Con due ruote in redazione, la speranza secondo Federico
Fabio Colagrande - Città del Vaticano
“Dipende se tu guardi la persona o guardi la carrozzina”, dice con fermezza Federico Azzaro, 35 anni, affetto da tetraparesi spastica. “La carrozzina può diventare un biglietto da visita che non rende giustizia alla persona. E nella vostra mente può trasformarsi in una barriera architettonica mentale. Quindi fate attenzione”. Per chi lavora nel campo dell’assistenza e dell’inclusione – ammonisce – è fondamentale non fermarsi al problema, ma riconoscere l’unicità e la dignità della persona.
Federico, all'inizio dell'anno, ha svolto uno stage giornalistico presso la redazione "Mondo e Chiesa" de L'Osservatore Romano. Quando lo incontravi, ti sorprendeva con una citazione di Bonhoeffer davanti a una macchinetta del caffè, o con alcuni versi scritti in un momento difficile. In un'intervista per il podcast "Specchi", dedicato alla speranza giubilare, spiega: “Sono qui per dire proprio questo a chi magari in questo momento si arrende: c’è una finestra di speranza per tutti. Dovete solo aprirla e far prendere un po’ d’aria alla vostra anima”.

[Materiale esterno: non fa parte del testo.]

(* ===== verification/FilePipelineProps.v ===== *)
(** * What the goroutines of the file source do

    Every schedule hands to the handler, in order, the blocks of the files that
    were launched; while all the files can be opened [run] is never stuck.  A file
    that cannot be opened stops it for ever, and one that cannot be read to its end
    may be followed by the next one. *)

From S2P Require Import Prelude Schedules GoStrings Types OneBlockFiles CursorResolver FileSource FileSourceProps FilePipeline.
Import OneBlockFiles FileSource FilePipeline.

Section Props.
Context {O : Type} `{Protocol} `{DBin} `{Store} `{BlockIndexProvider}.
Context {HS : Type} (handler : Handler O HS) (s : FileSource O) (late : list bool).
Notation state := (state O HS).
Notation file := (file O).
Notation slot := (slot O).
Notation fire := (fire handler s late).
Implicit Types (p : state) (f : file).

(** ** What a file sends *)

(** The blocks of a file that can be opened, and how its reading ends. *)
Definition content (inc : incomingBlocksFile) : option (list Block * option error) :=
  match OpenObject (filename inc) with
  | Ok data =>
      match NewDBinBlockReader data with
      | Ok src => match read_blocks (S (String.length src)) src with Ok r => Some r | _ => None end
      | _ => None
      end
  | _ => None
  end.

(** The blocks that the reader passes on, after those of the filter. *)
Definition passed (base : Z) (filtered : option (list Z)) (blocks : list Block) : list Block :=
  (streamReader s base false "" filtered blocks).1.

Definition sent (inc : incomingBlocksFile) : list Block :=
  match content inc with Some (blocks, _) => passed (baseNum inc) (filteredBlocks inc) blocks | None => [] end.

Definition all p : list Block := concat ((fun f => sent (incoming f)) <$> files p).
(** C15: without an index, and while the bundles that were launched hold their blocks,
    whatever the schedule of the goroutines of the file source and whenever the
    files appear in the store: the handler got, in order, a beginning of the blocks
    of the bundles from the start block on, each offered once; when the source was
    stopped by the mark of the stop block it got all of them, the bundle of the stop
    block included; and [run] is never stuck: until it returns a goroutine can go
    on, or the launcher looks for the next file. *)
Theorem file_pipeline_delivers {O} `{Protocol} `{DBin} `{Store} `{BlockIndexProvider} {HS} (handler : Handler O HS)
  (s : FileSource O) late prep base blocks hs p0 ls p :
  hasIndexProvider s = false -> lowBoundary (startBlockNum s) (bundleSize s) = Ok base ->
  (forall b, preprocess s b = Ok (prep b)) -> init s hs = Ok p0 -> schedule (fire handler s late) ls p0 = Some p ->
  holds s base blocks (length (files p)) ->
  let sent := stream s blocks (length (files p)) in
  (exists k, fs_next (running p) = (offer handler prep (take k sent) hs).2) /\
  (Forall quiet ls -> quiet_handler handler -> shutdown p = Some (Some ErrStopBlockReached) ->
    stopBlockNum s < base_at s base (length (files p)) /\ fs_next (running p) = (offer handler prep sent hs).2) /\
  (crashed p = false -> main p <> Returned ->
    can_go handler s late p \/ IsTerminating p = false /\ exists b wl, launch p = Looking b wl).
Proof.
  intros Hx Eb Hprep E0 E Hst. cbv zeta.
  assert (HI : inv handler s (mkRunning "" hs) p) by (eapply (schedule_inv _ _ _ _ _ (init_inv handler s hs p0 E0)), E; intros a q q' Hq; by eapply fire_inv).
  assert (HS0 : shaped p) by (eapply (schedule_inv _ _ _ _ _ (init_shaped s hs p0 E0)), E; intros a q q' Hq; by eapply fire_shaped).
  assert (HP : plain s base p) by (eapply (schedule_inv _ _ _ _ _ (init_plain s base hs p0 Hx Eb E0)), E; intros a q q' Hq; by eapply fire_plain).
  pose proof (all_stream s base blocks p HP Hst) as Ea. split; [|split].
  - destruct (i_frozen _ _ _ _ HI) as [_ (k & _ & Ek)]. unfold fed in Ek. rewrite Ea in Ek. rewrite Ek.
    destruct (handle_offer handler s prep (order p) (take k (stream s blocks (length (files p)))) Hprep (mkRunning "" hs)) as (j & Ej & _).
    rewrite Ej, take_take. by eexists.
  - intros Hq Hh Hs.
    set (P q := inv handler s (mkRunning "" hs) q /\ plain s base q /\ complete handler s (fun fs => over s base (length fs)) (mkRunning "" hs) q).
    assert (HC : P p).
    { eapply (schedule_inv_on _ quiet P _ _ _ Hq), E.
      - split; [by apply init_inv|]. split; [by eapply init_plain|]. unfold init in E0. rewrite Eb in E0. by injection E0 as <-.
      - intros a q q' Ha (HIq & HPq & HCq) Eq. split; [by eapply fire_inv|]. split; [by eapply fire_plain|].
        eapply fire_complete; try done. intros e He. rewrite length_fmap. apply (pl_mark _ _ _ HPq). by exists e. }
    destruct HC as (_ & _ & HC). destruct (HC Hs) as (_ & _ & [_ Ho] & Hf). rewrite length_fmap in Ho. split; [exact Ho|]. unfold fed in Hf.
    destruct (handle_offer handler s prep (order p) (all s p) Hprep (mkRunning "" hs)) as (k & Ek & Hk).
    rewrite Hf in Ek, Hk. cbn [fst snd fs_next] in Ek, Hk. destruct (Hk eq_refl) as [-> _]. rewrite take_ge in Ek by done. by rewrite Ek, Ea.
  - intros Hc Hm. eapply run_goes_on; try done.
    + intros b. by rewrite Hprep.
    + intros i f Hi. rewrite (pl_files _ _ _ HP i (incoming f)) by by rewrite list_lookup_fmap, Hi.
      destruct (Hst i (lookup_lt_Some _ _ _ Hi)) as [-> _]. by eexists.
Qed.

Dalla sofferenza alla parola: la scrittura come vocazione
La vita di Federico è cominciata in salita. Nato a Subiaco, è stato trasferito in elicottero al Fatebenefratelli di Roma per un’asfissia prenatale. “I medici mi davano per spacciato”, racconta. Ma lui, contro ogni previsione, è andato avanti, ha studiato, si è laureato in Scienze religiose, e oggi sogna di fare il giornalista. “Ho scoperto che la scrittura non è solo passione: può diventare una professione. Perché nella vita non contano tanto le risposte - oggi ne abbiamo a bizzeffe - ma le domande. E il giornalismo nasce proprio da lì”.
Scrive da sempre. Le sue riflessioni sono confluite in due libri: "Verso l’infinito e oltre il desiderio" (2020) e "I miei intimi soliloqui" (2024). Quest’ultimo, una raccolta di poesie, è nato durante la convalescenza dopo un’operazione resa necessaria da un brutto incidente. “La sofferenza amplifica tutto, ma nei pochi momenti di lucidità scrivevo, perché la poesia mi accompagna da quando avevo quindici anni”.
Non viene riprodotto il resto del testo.